▶ **Your task**
Below are entries. Reproduce exactly the lines between the line holding "From Stdlib Require" and the line holding "match l with", inclusive, and only those.
——————————
Lemma unescape_loop_ends fuel : forall ch l,
  (length l <= fuel)%nat -> unescaped l (unescape_loop fuel ch l).
Proof.
  induction fuel as [|fuel IH]; intros ch l Hl; destruct l as [|c l]; cbn [length] in Hl; try (cbn; lia).
  cbn [unescape_loop].
  destruct ((c =? BACKSLASH) && bool_decide (l !! 0%nat = Some LOWER_X)) eqn:He.
  - apply andb_prop in He as [->%Z.eqb_eq He%bool_decide_eq_true].
    destruct l as [|x l]; [done|]. injection He as ->. change (drop 2 (BACKSLASH :: LOWER_X :: l)) with l.
    destruct (sscanf_2x l) as [matched v] eqn:Hs. destruct (Z.eqb_spec matched 0) as [->|].
    { exists [], l. by rewrite Hs. }
    destruct (Nat.ltb_spec (length (BACKSLASH :: LOWER_X :: l)) 4) as [Hlt|Hge]; cbn [length] in *.
    { exists [], l. split; [done|lia]. }
    rewrite <- (take_drop 4 (BACKSLASH :: LOWER_X :: l)) at 1. apply unescaped_app; [done|].
    apply IH. rewrite length_drop. cbn [length]. lia.
  - apply (unescaped_app [c]); [done|]. apply IH. lia.
Qed.

(** After a text that is spelled well a cut escape is reached. *)
Lemma unescape_loop_cut l bs t :
  escaped l bs -> t = [] \/ (exists a, 0 <= a < 16 /\ t = [digit_code a]) ->
  forall fuel ch, (length (l ++ BACKSLASH :: LOWER_X :: t) <= fuel)%nat ->
  unescape_loop fuel ch (l ++ BACKSLASH :: LOWER_X :: t) = Fault OutOfBounds.
Proof.
  intros Hl Ht. induction Hl as [|c l bs Hc Hl IH|a b l bs Ha Hb Hl IH]; intros [|fuel] ch Hf; cbn [length app] in Hf; try lia.
  - cbn [app unescape_loop]. rewrite Z.eqb_refl. cbn [andb lookup list_lookup]. rewrite bool_decide_true by done.
    change (drop 2 (BACKSLASH :: LOWER_X :: t)) with t.
    destruct Ht as [->|(a & Ha & ->)]; [done|]. unfold sscanf_2x. simpl. destruct (digit_code_plain a Ha) as [-> ->].
    by rewrite hex_value_digit.
  - cbn [app unescape_loop].
    assert ((c =? BACKSLASH) && bool_decide ((l ++ BACKSLASH :: LOWER_X :: t) !! 0%nat = Some LOWER_X) = false) as ->.
    { destruct (Z.eqb_spec c BACKSLASH) as [Hb|]; [|done]. simpl. apply bool_decide_eq_false.
      destruct l; [done|]. by apply Hc. }
    by rewrite IH by lia.
  - cbn [app unescape_loop]. rewrite Z.eqb_refl. cbn [andb lookup list_lookup].
    rewrite bool_decide_true by done. set (l' := l ++ BACKSLASH :: LOWER_X :: t) in *.
    change (drop 2 (BACKSLASH :: LOWER_X :: digit_code a :: digit_code b :: l')) with (digit_code a :: digit_code b :: l').
    rewrite sscanf_2x_digits by done. cbn [Z.eqb default length Nat.ltb Nat.leb].
    change (drop 4 (BACKSLASH :: LOWER_X :: digit_code a :: digit_code b :: l')) with l'.
    by rewrite IH by lia.
Qed.

(** C37: [unescape] is the inverse of escaping: a string that spells the bytes [bs], literally
    or by [\xHH], gives [bs], whatever [ch] holds at first.  On any string it ends with at most
    the [strlen] bytes that its callers allocate, or aborts at an escape without a digit, or
    steps over the terminator at an escape that is cut off at the end of the string; and an
    escape that is cut off behind a text spelled well does make it step over the terminator. *)
Theorem unescape_escaped ch :
  (forall l bs, escaped l bs -> unescape ch l = Ok bs) /\
  (forall l, unescaped l (unescape ch l)) /\
  (forall l bs t, escaped l bs -> t = [] \/ (exists a, 0 <= a < 16 /\ t = [digit_code a]) ->
     unescape ch (l ++ BACKSLASH :: LOWER_X :: t) = Fault OutOfBounds).
Proof.
  split; [|split].
  - intros l bs Hl. by apply unescape_loop_escaped.
  - intros l. by apply unescape_loop_ends.
  - intros l bs t Hl Ht. by eapply unescape_loop_cut.
Qed.
(* ===== verification/Rtc.v ===== *)
(** rtc/rtc.c: reading and setting the clock, and an alarm ten seconds ahead. *)
From Stdlib Require Import ZArith Lia Ascii String.
From stdpp Require Import base list numbers gmap strings.
From S2P Require Import Prelude Libc Posix.

#[global] Open Scope Z_scope.

(** The members of [struct rtc_time] that the program uses. *)
Record rtc_time := Tm { tm_sec : Z; tm_min : Z; tm_hour : Z; tm_mday : Z; tm_mon : Z; tm_year : Z }.

(** The structure as it is passed to [ioctl]. *)
Definition encode (tm : rtc_time) : list Z := [tm_sec tm; tm_min tm; tm_hour tm; tm_mday tm; tm_mon tm; tm_year tm].
Definition decode (l : list Z) : option rtc_time :=
  match l with [s; m; h; d; mo; y] => Some (Tm s m h d mo y) | _ => None end.

Section Rtc.
Context `{PosixOS}.

(** An [ioctl] that fills the structure; it is left alone when the call fails. *)
Definition ioctl_tm (fd : Z) (req : string) (args : list Z) (tm : rtc_time) : fprog (Z * rtc_time) :=
  '(ret, out) ← sys_ioctl fd req args;
  mret (ret, if ret <? 0 then tm else default tm (decode out)).

Definition rtc_read (fd : Z) (tm : rtc_time) : fprog (Z * rtc_time) :=
  '(ret, tm) ← ioctl_tm fd "RTC_RD_TIME" [] tm;
  mret (if ret <? 0 then -1 else 0, tm).

(** 2024-03-23 08:08:08. *)
Definition rtc_write (fd : Z) (tm : rtc_time) : fprog (Z * rtc_time) :=
  let tm := Tm 8 8 8 23 2 (2024 - 1900) in
  '(ret, _) ← sys_ioctl fd "RTC_SET_TIME" (encode tm);
  mret (if ret <? 0 then -1 else 0, tm).

(** Ten seconds later. *)
Definition alarm_time (tm : rtc_time) : rtc_time :=
  let sec := s32 (tm_sec tm + 10) in
  let '(sec, min) := if 60 <=? sec then (Z.rem sec 60, s32 (tm_min tm + 1)) else (sec, tm_min tm) in
  let '(min, hour) := if min =? 60 then (0, s32 (tm_hour tm + 1)) else (min, tm_hour tm) in
  let hour := if hour =? 24 then 0 else hour in
  Tm sec min hour (tm_mday tm) (tm_mon tm) (tm_year tm).

Definition rtc_set_alarm (fd : Z) (tm : rtc_time) : fprog (Z * rtc_time) :=
  '(ret, tm) ← ioctl_tm fd "RTC_RD_TIME" [] tm;
  if ret <? 0 then mret (-1, tm)
  else
    let tm := alarm_time tm in
    '(ret, _) ← sys_ioctl fd "RTC_ALM_SET" (encode tm);
    if ret <? 0 then mret (-1, tm)
    else
      '(ret, tm) ← ioctl_tm fd "RTC_ALM_READ" [] tm;
      if ret <? 0 then mret (-1, tm)
      else
        '(ret, _) ← sys_ioctl fd "RTC_AIE_ON" [0];
        if ret =? -1 then mret (-1, tm)
        else
          '(ret, _) ← sys_read fd 8;
          if ret <? 0 then mret (-1, tm) else mret (0, tm).

Inductive opt := Opt_r | Opt_w | Opt_s | Opt_other.

(** The options, one after the other; [None]: the usage is printed. *)
Fixpoint run_opts (opts : list opt) (fd : Z) (tm : rtc_time) : fprog (option rtc_time) :=
  match opts with
  | [] => mret (Some tm)
  | Opt_other :: _ => mret None
  | o :: opts =>
      '(_, tm) ← match o with Opt_r => rtc_read fd tm | Opt_w => rtc_write fd tm | _ => rtc_set_alarm fd tm end;
      run_opts opts fd tm
  end.

(** [junk] is what [tm] holds at first.  The variable that [main] returns at its end is never
    given a value: [None]. *)
Definition main (opts : list opt) (junk : rtc_time) : fprog (option Z) :=
  fd ← sys_open "/dev/rtc0";
  if fd <? 0 then mret (Some fd)
  else
    end_ ← run_opts opts fd junk;
    match end_ with
    | None => mret (Some 0)
    | Some _ => _ ← sys_close fd; mret None
    end.
End Rtc.

(** * The alarm *)

Definition valid_time (tm : rtc_time) : Prop := 0 <= tm_sec tm < 60 /\ 0 <= tm_min tm < 60 /\ 0 <= tm_hour tm < 24.
Definition second_of_day (tm : rtc_time) : Z := 3600 * tm_hour tm + 60 * tm_min tm + tm_sec tm.

(** The alarm is set ten seconds after the time that was read, as a time of the day that
    is valid, across minutes, hours and midnight; the date stays that of the time read. *)
Lemma alarm_time_ok tm :
  valid_time tm ->
  valid_time (alarm_time tm) /\ second_of_day (alarm_time tm) = (second_of_day tm + 10) mod 86400 /\
  tm_mday (alarm_time tm) = tm_mday tm /\ tm_mon (alarm_time tm) = tm_mon tm /\ tm_year (alarm_time tm) = tm_year tm.
Proof.
  intros (Hs & Hm & Hh). unfold alarm_time, valid_time, second_of_day.
  assert (Hw : forall x, 0 <= x < 100 -> s32 x = x) by (intros; solve_word).
  rewrite (Hw (tm_sec tm + 10)), (Hw (tm_min tm + 1)), (Hw (tm_hour tm + 1)) by lia.
  destruct (Z.leb_spec 60 (tm_sec tm + 10)) as [Hc|Hc].
  - rewrite Z.rem_mod_nonneg by lia. destruct (Z.eqb_spec (tm_min tm + 1) 60) as [Hc2|Hc2].
    + destruct (Z.eqb_spec (tm_hour tm + 1) 24) as [Hc3|Hc3]; cbn; Z.to_euclidean_division_equations; lia.
    + rewrite (proj2 (Z.eqb_neq (tm_hour tm) 24)) by lia. cbn. Z.to_euclidean_division_equations; lia.
  - rewrite (proj2 (Z.eqb_neq (tm_min tm) 60)), (proj2 (Z.eqb_neq (tm_hour tm) 24)) by lia.
    cbn. Z.to_euclidean_division_equations; lia.
Qed.

(** * A run of the alarm test *)

(** The calls of a test that passes: the time, ten seconds later as the alarm, and the wait. *)
Definition alarm_calls (fd : Z) (now : list Z) (alarm : rtc_time) (r1 r2 r3 r4 r5 : Z) (o2 o3 o4 data : list Z) : list io :=
  [Ioctl fd "RTC_RD_TIME" [] r1 now; Ioctl fd "RTC_ALM_SET" (encode alarm) r2 o2;
   Ioctl fd "RTC_ALM_READ" [] r3 o3; Ioctl fd "RTC_AIE_ON" [0] r4 o4; Read fd 8 r5 data].

(** A call failed: the trace is not that of a test that passes. *)
Ltac fails :=
  eexists _, _; split; [done|]; split; [by right|]; split; [done|];
  intros (? & ? & ? & ? & ? & ? & ? & ? & ? & ? & ? & ? & Ht & Hrest); cbn in Ht; (discriminate Ht || (injection Ht as; lia)).

Section Alarm.
Context `{PosixOS}.

(** The clock has a valid time. *)
Context (clock : forall f fd ret out, os_ioctl f fd "RTC_RD_TIME" [] = (ret, out) -> 0 <= ret ->
  exists tm, decode out = Some tm /\ valid_time tm).

(** C22: the alarm test comes back with 0 or -1, and with 0 exactly when the clock was read,
    the alarm set ten seconds later and switched on, and its interrupt awaited, each without an
    error. *)
Theorem rtc_alarm_session fd junk f :
  wp (rtc_set_alarm fd junk) f (fun o f' => exists code tm', o = Ok (code, tm') /\ (code = 0 \/ code = -1) /\
    (code = 0 <-> exists now out alarm r1 r2 r3 r4 r5 o2 o3 o4 data,
      trace f' = rev (alarm_calls fd out alarm r1 r2 r3 r4 r5 o2 o3 o4 data) ++ trace f /\
      0 <= r1 /\ 0 <= r2 /\ 0 <= r3 /\ r4 <> -1 /\ 0 <= r5 /\ decode out = Some now /\ valid_time alarm /\
      second_of_day alarm = (second_of_day now + 10) mod 86400)).
Proof.
  unfold rtc_set_alarm, ioctl_tm.
  repeat wstep. apply wp_ioctl_did. intros r1 out Hclock. cbn [next]. repeat wstep.
  destruct (Z.ltb_spec r1 0) as [H1|H1]; [repeat wstep; by fails|].
  destruct (clock _ _ _ _ Hclock H1) as (now & Hnow & Hv). rewrite Hnow. change (default junk (Some now)) with now.
  repeat wstep. apply wp_ioctl_did. intros r2 o2 _. cbn [next]. repeat wstep.
  destruct (Z.ltb_spec r2 0) as [H2|H2]; [repeat wstep; by fails|].
  repeat wstep. apply wp_ioctl_did. intros r3 o3 _. cbn [next]. repeat wstep.
  destruct (Z.ltb_spec r3 0) as [H3|H3]; [repeat wstep; by fails|].
  repeat wstep. apply wp_ioctl_did. intros r4 o4 _. cbn [next]. repeat wstep.
  destruct (Z.eqb_spec r4 (-1)) as [H4|H4]; [repeat wstep; by fails|].
  repeat wstep. apply wp_read_did. intros r5 data _. cbn [next]. repeat wstep.
  destruct (Z.ltb_spec r5 0) as [H5|H5]; [repeat wstep; by fails|].
  repeat wstep.
  eexists _, _. split; [done|]. split; [by left|]. split; [intros _|done].
  exists now, out, (alarm_time now), r1, r2, r3, r4, r5, o2, o3, o4, data. split; [reflexivity|].
  destruct (alarm_time_ok now Hv) as (Hva & Hs & _). by split_and!.
Qed.
End Alarm.

(** * A clock before midnight *)

Module Midnight.
#[global] Instance machine : PosixOS := {|
  os_open f _ := next_free f;
  os_read _ _ _ := (8, [1; 0; 0; 0; 0; 0; 0; 0]);
  os_write _ _ data := Z.of_nat (length data);
  os_ioctl _ _ req _ := (0, if bool_decide (req = "RTC_RD_TIME"%string) then [55; 59; 23; 31; 11; 123] else []);
  os_ioctl_fd f _ _ _ := (0, next_free f);
  os_poll _ _ := (1, true);
  os_lseek _ _ := 0;
  os_access _ _ := 0 |}.

Lemma machine_clock f fd ret out :
  os_ioctl f fd "RTC_RD_TIME" [] = (ret, out) -> 0 <= ret -> exists tm, decode out = Some tm /\ valid_time tm.
Proof. intros [= <- <-] _. eexists. split; [reflexivity|]. unfold valid_time. cbn. lia. Qed.

Definition junk : rtc_time := Tm 0 0 0 0 0 0.
Definition at_start : files := Files ∅ [].

Lemma rtc_alarm_session_witness :
  nth_error (rev (trace (snd (rtc_set_alarm 3 junk at_start)))) 1 =
    Some (Ioctl 3 "RTC_ALM_SET" [5; 0; 0; 31; 11; 123] 0 []) /\
  wp (rtc_set_alarm 3 junk) at_start (fun o f' => exists code tm', o = Ok (code, tm') /\ (code = 0 \/ code = -1) /\
    (code = 0 <-> exists now out alarm r1 r2 r3 r4 r5 o2 o3 o4 data,
      trace f' = rev (alarm_calls 3 out alarm r1 r2 r3 r4 r5 o2 o3 o4 data) ++ trace at_start /\
      0 <= r1 /\ 0 <= r2 /\ 0 <= r3 /\ r4 <> -1 /\ 0 <= r5 /\ decode out = Some now /\ valid_time alarm /\
      second_of_day alarm = (second_of_day now + 10) mod 86400)).
Proof. split; [vm_compute; reflexivity|]. apply (rtc_alarm_session machine_clock 3 junk at_start). Defined.
End Midnight.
——————————
▶ **Answer to the exercise**
From Stdlib Require Import ZArith Lia Ascii String.
From stdpp Require Import base list numbers gmap strings.
From S2P Require Import Prelude Libc Posix.

#[global] Open Scope Z_scope.

(** The members of [struct rtc_time] that the program uses. *)
Record rtc_time := Tm { tm_sec : Z; tm_min : Z; tm_hour : Z; tm_mday : Z; tm_mon : Z; tm_year : Z }.

(** The structure as it is passed to [ioctl]. *)
Definition encode (tm : rtc_time) : list Z := [tm_sec tm; tm_min tm; tm_hour tm; tm_mday tm; tm_mon tm; tm_year tm].
Definition decode (l : list Z) : option rtc_time :=
  match l with [s; m; h; d; mo; y] => Some (Tm s m h d mo y) | _ => None end.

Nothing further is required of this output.